TASK PROMPT
Filter the lines below, keeping each one that holds "generator".

DATA UNDER STUDY
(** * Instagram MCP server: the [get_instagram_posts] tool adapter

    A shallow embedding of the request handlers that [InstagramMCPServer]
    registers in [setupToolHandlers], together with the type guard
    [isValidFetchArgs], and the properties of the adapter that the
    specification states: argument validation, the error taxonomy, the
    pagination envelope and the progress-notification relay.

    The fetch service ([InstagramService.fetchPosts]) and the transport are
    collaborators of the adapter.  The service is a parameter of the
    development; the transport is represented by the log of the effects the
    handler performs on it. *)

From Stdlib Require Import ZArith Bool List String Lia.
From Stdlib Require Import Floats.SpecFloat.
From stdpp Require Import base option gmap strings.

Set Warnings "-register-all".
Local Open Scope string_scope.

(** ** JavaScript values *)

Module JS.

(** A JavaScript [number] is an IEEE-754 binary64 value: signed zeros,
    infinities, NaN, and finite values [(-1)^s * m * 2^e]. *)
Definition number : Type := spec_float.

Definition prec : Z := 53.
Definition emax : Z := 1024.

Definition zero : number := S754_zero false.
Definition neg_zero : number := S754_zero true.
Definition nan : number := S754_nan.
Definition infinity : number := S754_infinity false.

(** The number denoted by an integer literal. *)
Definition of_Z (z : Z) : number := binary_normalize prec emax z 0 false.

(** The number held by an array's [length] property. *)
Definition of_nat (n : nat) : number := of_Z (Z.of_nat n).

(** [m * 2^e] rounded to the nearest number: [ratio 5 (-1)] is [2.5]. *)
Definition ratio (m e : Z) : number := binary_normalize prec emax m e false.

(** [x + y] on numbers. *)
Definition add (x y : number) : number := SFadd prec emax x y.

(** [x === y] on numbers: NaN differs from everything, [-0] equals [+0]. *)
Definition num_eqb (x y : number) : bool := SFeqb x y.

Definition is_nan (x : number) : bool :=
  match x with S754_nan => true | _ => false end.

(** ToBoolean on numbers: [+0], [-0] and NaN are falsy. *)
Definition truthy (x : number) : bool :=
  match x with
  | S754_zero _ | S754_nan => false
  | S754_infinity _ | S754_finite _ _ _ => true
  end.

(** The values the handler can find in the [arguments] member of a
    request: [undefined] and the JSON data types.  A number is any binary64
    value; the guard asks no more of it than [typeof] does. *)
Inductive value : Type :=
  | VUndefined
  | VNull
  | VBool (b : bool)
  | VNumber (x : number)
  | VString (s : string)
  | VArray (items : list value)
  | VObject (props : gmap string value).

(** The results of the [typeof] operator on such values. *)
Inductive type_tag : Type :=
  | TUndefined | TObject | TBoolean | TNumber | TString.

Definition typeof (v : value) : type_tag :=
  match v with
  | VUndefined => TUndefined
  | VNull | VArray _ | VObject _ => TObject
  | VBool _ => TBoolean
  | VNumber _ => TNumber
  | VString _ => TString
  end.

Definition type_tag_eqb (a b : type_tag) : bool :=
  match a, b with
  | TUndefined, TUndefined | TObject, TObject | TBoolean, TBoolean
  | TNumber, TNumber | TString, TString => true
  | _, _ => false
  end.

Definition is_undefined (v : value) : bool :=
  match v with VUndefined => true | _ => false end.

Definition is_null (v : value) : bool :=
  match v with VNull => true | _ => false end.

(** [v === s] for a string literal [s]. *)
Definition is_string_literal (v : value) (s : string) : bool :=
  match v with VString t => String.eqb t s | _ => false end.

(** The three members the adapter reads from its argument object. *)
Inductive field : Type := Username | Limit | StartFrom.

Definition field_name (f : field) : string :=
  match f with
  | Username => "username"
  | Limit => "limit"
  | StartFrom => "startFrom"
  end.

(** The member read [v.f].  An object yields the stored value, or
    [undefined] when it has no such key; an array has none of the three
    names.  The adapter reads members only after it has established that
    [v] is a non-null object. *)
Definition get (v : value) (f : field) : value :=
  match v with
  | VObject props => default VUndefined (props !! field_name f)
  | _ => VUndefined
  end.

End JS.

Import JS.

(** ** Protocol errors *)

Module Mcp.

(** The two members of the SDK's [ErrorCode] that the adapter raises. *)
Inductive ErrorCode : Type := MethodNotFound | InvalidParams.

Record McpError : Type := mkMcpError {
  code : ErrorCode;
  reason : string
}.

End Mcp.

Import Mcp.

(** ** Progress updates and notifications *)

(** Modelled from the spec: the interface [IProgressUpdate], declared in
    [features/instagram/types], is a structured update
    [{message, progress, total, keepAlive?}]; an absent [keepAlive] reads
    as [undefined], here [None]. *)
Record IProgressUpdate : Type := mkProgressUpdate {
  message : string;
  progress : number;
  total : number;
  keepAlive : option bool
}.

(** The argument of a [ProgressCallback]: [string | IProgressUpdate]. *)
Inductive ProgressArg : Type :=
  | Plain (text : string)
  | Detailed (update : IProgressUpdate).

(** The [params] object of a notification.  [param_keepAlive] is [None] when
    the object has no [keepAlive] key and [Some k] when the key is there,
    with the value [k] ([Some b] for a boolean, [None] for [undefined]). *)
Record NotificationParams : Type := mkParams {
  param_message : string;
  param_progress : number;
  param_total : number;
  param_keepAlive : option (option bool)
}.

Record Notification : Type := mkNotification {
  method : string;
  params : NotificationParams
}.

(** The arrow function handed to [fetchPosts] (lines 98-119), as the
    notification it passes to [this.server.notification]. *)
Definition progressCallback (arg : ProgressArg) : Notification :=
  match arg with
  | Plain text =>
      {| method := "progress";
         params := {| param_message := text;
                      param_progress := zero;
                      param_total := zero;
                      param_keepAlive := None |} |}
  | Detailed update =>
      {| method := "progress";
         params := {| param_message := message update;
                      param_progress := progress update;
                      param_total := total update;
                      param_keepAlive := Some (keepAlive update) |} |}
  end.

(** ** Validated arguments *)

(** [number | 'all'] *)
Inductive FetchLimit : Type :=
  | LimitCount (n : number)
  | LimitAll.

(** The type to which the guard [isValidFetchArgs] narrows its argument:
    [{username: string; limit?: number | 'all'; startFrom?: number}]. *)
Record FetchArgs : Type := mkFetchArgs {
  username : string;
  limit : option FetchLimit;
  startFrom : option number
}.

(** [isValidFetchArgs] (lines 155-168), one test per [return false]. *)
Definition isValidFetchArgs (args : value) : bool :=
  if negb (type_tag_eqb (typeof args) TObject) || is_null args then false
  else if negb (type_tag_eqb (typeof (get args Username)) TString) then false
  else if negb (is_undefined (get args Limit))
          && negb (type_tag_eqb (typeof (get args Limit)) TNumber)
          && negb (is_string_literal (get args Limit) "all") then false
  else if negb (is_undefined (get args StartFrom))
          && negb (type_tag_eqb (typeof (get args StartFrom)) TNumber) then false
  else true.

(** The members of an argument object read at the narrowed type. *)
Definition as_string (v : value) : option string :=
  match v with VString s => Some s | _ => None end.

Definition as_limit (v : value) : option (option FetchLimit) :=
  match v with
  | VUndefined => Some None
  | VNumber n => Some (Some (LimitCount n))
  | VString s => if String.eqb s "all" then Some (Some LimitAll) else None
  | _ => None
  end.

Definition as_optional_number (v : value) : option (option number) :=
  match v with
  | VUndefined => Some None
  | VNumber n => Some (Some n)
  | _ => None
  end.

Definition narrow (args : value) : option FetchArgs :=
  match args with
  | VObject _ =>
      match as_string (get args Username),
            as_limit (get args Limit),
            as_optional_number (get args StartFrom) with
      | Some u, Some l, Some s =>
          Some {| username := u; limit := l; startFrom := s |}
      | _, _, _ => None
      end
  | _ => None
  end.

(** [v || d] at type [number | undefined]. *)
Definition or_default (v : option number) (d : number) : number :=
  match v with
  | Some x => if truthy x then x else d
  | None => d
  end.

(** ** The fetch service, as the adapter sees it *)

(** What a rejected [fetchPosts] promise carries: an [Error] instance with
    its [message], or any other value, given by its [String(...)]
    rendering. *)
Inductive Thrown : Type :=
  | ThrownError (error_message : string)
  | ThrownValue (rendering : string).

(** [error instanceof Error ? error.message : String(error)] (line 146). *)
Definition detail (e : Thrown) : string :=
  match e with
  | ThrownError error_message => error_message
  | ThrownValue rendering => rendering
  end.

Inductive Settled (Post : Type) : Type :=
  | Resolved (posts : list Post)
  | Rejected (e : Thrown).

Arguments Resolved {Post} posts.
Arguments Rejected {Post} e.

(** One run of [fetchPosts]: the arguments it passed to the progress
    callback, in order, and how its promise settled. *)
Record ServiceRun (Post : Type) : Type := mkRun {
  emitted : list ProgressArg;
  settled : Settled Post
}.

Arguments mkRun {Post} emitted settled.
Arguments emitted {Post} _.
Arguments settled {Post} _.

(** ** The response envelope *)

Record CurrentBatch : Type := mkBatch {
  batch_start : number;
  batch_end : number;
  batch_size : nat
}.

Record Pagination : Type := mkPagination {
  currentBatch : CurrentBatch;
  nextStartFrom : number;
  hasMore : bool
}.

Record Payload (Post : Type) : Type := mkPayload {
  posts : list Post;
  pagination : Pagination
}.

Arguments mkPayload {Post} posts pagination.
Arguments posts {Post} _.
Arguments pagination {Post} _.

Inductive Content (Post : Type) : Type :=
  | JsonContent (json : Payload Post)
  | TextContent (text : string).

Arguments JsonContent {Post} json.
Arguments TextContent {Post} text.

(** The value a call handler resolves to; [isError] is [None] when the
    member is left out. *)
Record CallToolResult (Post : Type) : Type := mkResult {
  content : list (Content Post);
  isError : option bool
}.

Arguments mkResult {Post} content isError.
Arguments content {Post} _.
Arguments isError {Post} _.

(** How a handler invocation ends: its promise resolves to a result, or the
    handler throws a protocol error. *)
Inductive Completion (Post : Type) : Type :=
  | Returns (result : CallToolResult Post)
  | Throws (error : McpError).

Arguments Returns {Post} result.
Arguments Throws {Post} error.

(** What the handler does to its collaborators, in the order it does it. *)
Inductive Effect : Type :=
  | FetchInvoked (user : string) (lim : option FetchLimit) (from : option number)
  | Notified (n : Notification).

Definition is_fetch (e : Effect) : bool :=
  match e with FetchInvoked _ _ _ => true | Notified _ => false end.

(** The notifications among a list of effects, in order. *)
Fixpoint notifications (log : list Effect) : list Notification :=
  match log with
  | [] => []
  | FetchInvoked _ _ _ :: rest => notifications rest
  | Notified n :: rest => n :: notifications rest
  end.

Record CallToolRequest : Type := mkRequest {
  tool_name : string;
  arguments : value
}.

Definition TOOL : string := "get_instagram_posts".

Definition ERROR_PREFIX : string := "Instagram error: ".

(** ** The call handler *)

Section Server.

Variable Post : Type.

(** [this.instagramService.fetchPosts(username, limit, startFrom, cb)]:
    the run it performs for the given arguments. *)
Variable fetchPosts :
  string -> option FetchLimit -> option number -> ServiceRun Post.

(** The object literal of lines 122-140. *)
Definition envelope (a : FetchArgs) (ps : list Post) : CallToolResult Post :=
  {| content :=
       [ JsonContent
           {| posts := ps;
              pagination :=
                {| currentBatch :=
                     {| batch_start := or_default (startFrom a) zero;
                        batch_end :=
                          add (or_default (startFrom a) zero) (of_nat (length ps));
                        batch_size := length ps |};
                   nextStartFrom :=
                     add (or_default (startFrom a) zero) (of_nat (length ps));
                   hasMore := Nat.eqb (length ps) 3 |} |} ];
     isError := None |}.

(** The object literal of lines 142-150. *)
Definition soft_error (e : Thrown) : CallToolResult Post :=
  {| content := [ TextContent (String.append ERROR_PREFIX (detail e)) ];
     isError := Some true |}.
---
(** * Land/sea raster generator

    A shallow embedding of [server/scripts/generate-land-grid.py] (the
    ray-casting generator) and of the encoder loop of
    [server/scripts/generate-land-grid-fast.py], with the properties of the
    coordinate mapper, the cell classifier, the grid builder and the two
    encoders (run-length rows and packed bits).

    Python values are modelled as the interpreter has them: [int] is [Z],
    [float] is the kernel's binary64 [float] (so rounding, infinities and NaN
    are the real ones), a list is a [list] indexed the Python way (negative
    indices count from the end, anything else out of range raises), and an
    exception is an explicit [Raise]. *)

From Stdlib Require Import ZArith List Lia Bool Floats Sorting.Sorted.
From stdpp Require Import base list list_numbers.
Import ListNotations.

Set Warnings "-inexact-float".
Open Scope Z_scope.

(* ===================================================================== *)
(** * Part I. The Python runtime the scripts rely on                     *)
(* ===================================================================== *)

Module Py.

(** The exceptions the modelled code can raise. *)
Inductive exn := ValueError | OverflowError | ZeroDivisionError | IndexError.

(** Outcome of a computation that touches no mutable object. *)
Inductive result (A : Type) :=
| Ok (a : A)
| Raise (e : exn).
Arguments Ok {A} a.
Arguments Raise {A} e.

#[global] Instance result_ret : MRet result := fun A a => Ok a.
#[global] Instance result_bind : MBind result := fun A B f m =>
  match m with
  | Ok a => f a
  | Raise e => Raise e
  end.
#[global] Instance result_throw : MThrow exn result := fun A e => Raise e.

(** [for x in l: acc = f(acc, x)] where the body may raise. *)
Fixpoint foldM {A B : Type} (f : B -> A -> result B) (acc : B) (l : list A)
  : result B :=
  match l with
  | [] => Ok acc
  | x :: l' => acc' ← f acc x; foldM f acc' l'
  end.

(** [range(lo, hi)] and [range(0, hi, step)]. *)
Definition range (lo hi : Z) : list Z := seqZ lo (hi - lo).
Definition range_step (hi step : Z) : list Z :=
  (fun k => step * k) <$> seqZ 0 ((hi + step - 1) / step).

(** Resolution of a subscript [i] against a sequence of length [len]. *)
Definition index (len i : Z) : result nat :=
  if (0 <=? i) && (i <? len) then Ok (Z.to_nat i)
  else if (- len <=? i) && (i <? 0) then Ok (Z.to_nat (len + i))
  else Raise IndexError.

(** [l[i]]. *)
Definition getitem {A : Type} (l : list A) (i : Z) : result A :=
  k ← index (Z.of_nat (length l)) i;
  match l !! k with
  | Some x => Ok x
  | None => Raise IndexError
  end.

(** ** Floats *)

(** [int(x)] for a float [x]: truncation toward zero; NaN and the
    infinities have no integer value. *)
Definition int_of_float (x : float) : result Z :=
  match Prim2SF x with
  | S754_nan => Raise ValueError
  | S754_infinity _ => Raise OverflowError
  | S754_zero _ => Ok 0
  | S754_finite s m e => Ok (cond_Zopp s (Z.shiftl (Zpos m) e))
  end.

OUTPUT FOR THIS EXERCISE
(** * Land/sea raster generator
    ray-casting generator) and of the encoder loop of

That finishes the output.